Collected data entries
(** * The options *)

(** What an option [o] that sets the variable [x] makes of the parameters. *)
Definition take_option (o x : string) (args : list string) :
    option (list (string * string) * list string) :=
  match args with
  | a :: rest =>
      if String.eqb a o then
        match rest with
        | v :: rest => Some ([(x, v)], rest)
        | [] => None
        end
      else Some ([], args)
  | [] => Some ([], [])
  end.

(** The variables that the options set and the parameters that are left; [None] where
    the value of an option is missing. *)
Definition options (args : list string) : option (list (string * string) * list string) :=
  '(d, rest) ← take_option "-d" "DEBIAN" args;
  '(p, rest) ← take_option "-p" "DEVICE" rest;
  Some (p ++ d, rest).

Section Theory.
Context {W : Type} `{System W}.
Implicit Types σ : shell W.

Lemma shwp_option o x vs rest Q σ :
  take_option o x (params σ) = Some (vs, rest) → String.eqb "" o = false →
  Q (inl 0) (set_params rest (set_vars (vs ++ vars σ) σ)) →
  shwp (if_then (a ← arg 0; test (String.eqb a o))
    (seq shift (seq (a ← arg 0; assign x a) shift))) Q σ.
Proof.
  intros Ho Hne HQ. destruct σ as [ps vs0 ?????????]. cbn in *. repeat sh_step.
  destruct ps as [|a ps]; cbn in *.
  { rewrite Hne. cbn. sh_step. injection Ho as <- <-. exact HQ. }
  destruct (String.eqb a o); cbn; [|sh_step; injection Ho as <- <-; exact HQ].
  destruct ps as [|v ps]; [done|]. injection Ho as <- <-. cbn in HQ.
  repeat (sh_step; rewrite ?andb_false_r). exact HQ.
Qed.

Lemma shwp_parse_options vs rest Q σ :
  options (params σ) = Some (vs, rest) →
  Q (inl 0) (set_params rest (set_vars (vs ++ vars σ) σ)) →
  shwp parse_options Q σ.
Proof.
  unfold options. destruct (take_option "-d" _ _) as [[d r1]|] eqn:Ed; [|done]. cbn.
  destruct (take_option "-p" _ _) as [[p r2]|] eqn:Ep; [|done]. cbn.
  intros [= <- <-] HQ. unfold parse_options. sh_step. eapply shwp_option; [done..|].
  cbn. rewrite andb_false_r. eapply shwp_option; [by destruct σ|done|].
  destruct σ. cbn in *. by rewrite <- app_assoc in HQ.
Qed.

(** An option without its value makes [shift] fail, which ends a script under [set -e]. *)
Lemma shwp_option_missing o x Q σ :
  take_option o x (params σ) = None →
  (∀ r τ, r = inl 1 ∨ r = inr 1 → exit_trap τ = exit_trap σ → trace τ = trace σ →
    errexit τ = errexit σ → Q r τ) →
  shwp (if_then (a ← arg 0; test (String.eqb a o))
    (seq shift (seq (a ← arg 0; assign x a) shift))) Q σ.
Proof.
  intros Ho HQ. destruct σ as [ps vs0 ?????????]. cbn in *. repeat sh_step.
  destruct ps as [|a ps]; cbn in *; [done|]. destruct (String.eqb a o); [|done].
  destruct ps as [|v ps]; [|done]. sh_cbn. repeat (sh_step; rewrite ?andb_false_r).
  destruct shift_exits; apply HQ; auto.
Qed.

Lemma shwp_parse_options_missing Q σ :
  options (params σ) = None → errexit σ = true →
  (∀ r τ, r = inl 1 ∨ r = inr 1 → exit_trap τ = exit_trap σ → trace τ = trace σ →
    errexit τ = errexit σ → Q r τ) →
  shwp parse_options Q σ.
Proof.
  unfold options. intros Ho He HQ. unfold parse_options. sh_step.
  destruct (take_option "-d" _ _) as [[d r1]|] eqn:Ed; cbn in Ho.
  - eapply shwp_option; [done..|]. sh_cbn. rewrite andb_false_r.
    apply shwp_option_missing; [|by destruct σ]. destruct σ. cbn.
    by destruct (take_option "-p" _ r1) as [[]|].
  - apply shwp_option_missing; [done|]. intros r τ Hr ?? Ee. rewrite Ee, He.
    destruct Hr as [-> | ->]; apply HQ; auto.
Qed.

(** * [run-in-debian.sh] *)

(** The command that runs inside, from the parameters left by the options. *)
Definition inner_command (rest : list string) : string :=
  match rest with
  | [] => "/bin/bash"
  | _ => String.concat " " rest
  end.
Lemma update_plan fuel t : (rank t <= 6)%nat → did fuel t.
Proof.
  revert t. induction fuel as [|fuel IH]; intros t Hr l σ b l' σ'; cbn [update plan_for fst snd];
    rewrite considered_seen; destruct (considered t l) as [c|] eqn:Ec.
  1,3: intros [= <- <- <-]; split_and!; [apply carried_out_nil|done|by intros ??|done].
  { done. }
  destruct (rule_for cfg t (sys σ)) as [r|] eqn:Er.
  - destruct (rank_explicit _ _ _ Hr Er) as [-> _]. apply rule_rank in Er.
    destruct (update_all _ _ _ _) as [[c|st|] [l1 σ1]] eqn:Ea; [|done..].
    edestruct (update_all_plan fuel (prereqs r)) as (Hc & Hs & Hk & Hb); [|exact Ea|].
    { eapply Forall_impl; [exact Er|]. intros p Hp. apply IH. cbn in Hp. lia. }
    destruct (plan_all _ _ _) as [pl seen]. cbn in *. subst seen. intros E.
    destruct (target_plan t r c l l1 σ1 b l' σ') as (Ht & -> & Hk' & Hb'); [done..|].
    split_and!; [by eapply carried_out_app|done..].
  - assert (explicit cfg t = None) as -> by (unfold rule_for in Er; by destruct (explicit cfg t)).
    destruct (exists_file t (sys σ)) eqn:Ex; [|done]. intros [= <- <- <-].
    split_and!; [by apply source_there; [|apply carried_out_nil]|done|by apply keeps_cons; [|intros ?]|cbn; by rewrite String.eqb_refl].
Qed.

- ASSIGNED TASK: The answer is the lines above between the line holding "Lemma shwp_parse_options_missing Q" and the line holding "destruct (exists_file t", inclusive, each written out exactly, and no others.

- YOUR SOLUTION:
Lemma shwp_parse_options_missing Q σ :
  options (params σ) = None → errexit σ = true →
  (∀ r τ, r = inl 1 ∨ r = inr 1 → exit_trap τ = exit_trap σ → trace τ = trace σ →
    errexit τ = errexit σ → Q r τ) →
  shwp parse_options Q σ.
Proof.
  unfold options. intros Ho He HQ. unfold parse_options. sh_step.
  destruct (take_option "-d" _ _) as [[d r1]|] eqn:Ed; cbn in Ho.
  - eapply shwp_option; [done..|]. sh_cbn. rewrite andb_false_r.
    apply shwp_option_missing; [|by destruct σ]. destruct σ. cbn.
    by destruct (take_option "-p" _ r1) as [[]|].
  - apply shwp_option_missing; [done|]. intros r τ Hr ?? Ee. rewrite Ee, He.
    destruct Hr as [-> | ->]; apply HQ; auto.
Qed.

(** * [run-in-debian.sh] *)

(** The command that runs inside, from the parameters left by the options. *)
Definition inner_command (rest : list string) : string :=
  match rest with
  | [] => "/bin/bash"
  | _ => String.concat " " rest
  end.
Lemma update_plan fuel t : (rank t <= 6)%nat → did fuel t.
Proof.
  revert t. induction fuel as [|fuel IH]; intros t Hr l σ b l' σ'; cbn [update plan_for fst snd];
    rewrite considered_seen; destruct (considered t l) as [c|] eqn:Ec.
  1,3: intros [= <- <- <-]; split_and!; [apply carried_out_nil|done|by intros ??|done].
  { done. }
  destruct (rule_for cfg t (sys σ)) as [r|] eqn:Er.
  - destruct (rank_explicit _ _ _ Hr Er) as [-> _]. apply rule_rank in Er.
    destruct (update_all _ _ _ _) as [[c|st|] [l1 σ1]] eqn:Ea; [|done..].
    edestruct (update_all_plan fuel (prereqs r)) as (Hc & Hs & Hk & Hb); [|exact Ea|].
    { eapply Forall_impl; [exact Er|]. intros p Hp. apply IH. cbn in Hp. lia. }
    destruct (plan_all _ _ _) as [pl seen]. cbn in *. subst seen. intros E.
    destruct (target_plan t r c l l1 σ1 b l' σ') as (Ht & -> & Hk' & Hb'); [done..|].
    split_and!; [by eapply carried_out_app|done..].
  - assert (explicit cfg t = None) as -> by (unfold rule_for in Er; by destruct (explicit cfg t)).
    destruct (exists_file t (sys σ)) eqn:Ex; [|done]. intros [= <- <- <-].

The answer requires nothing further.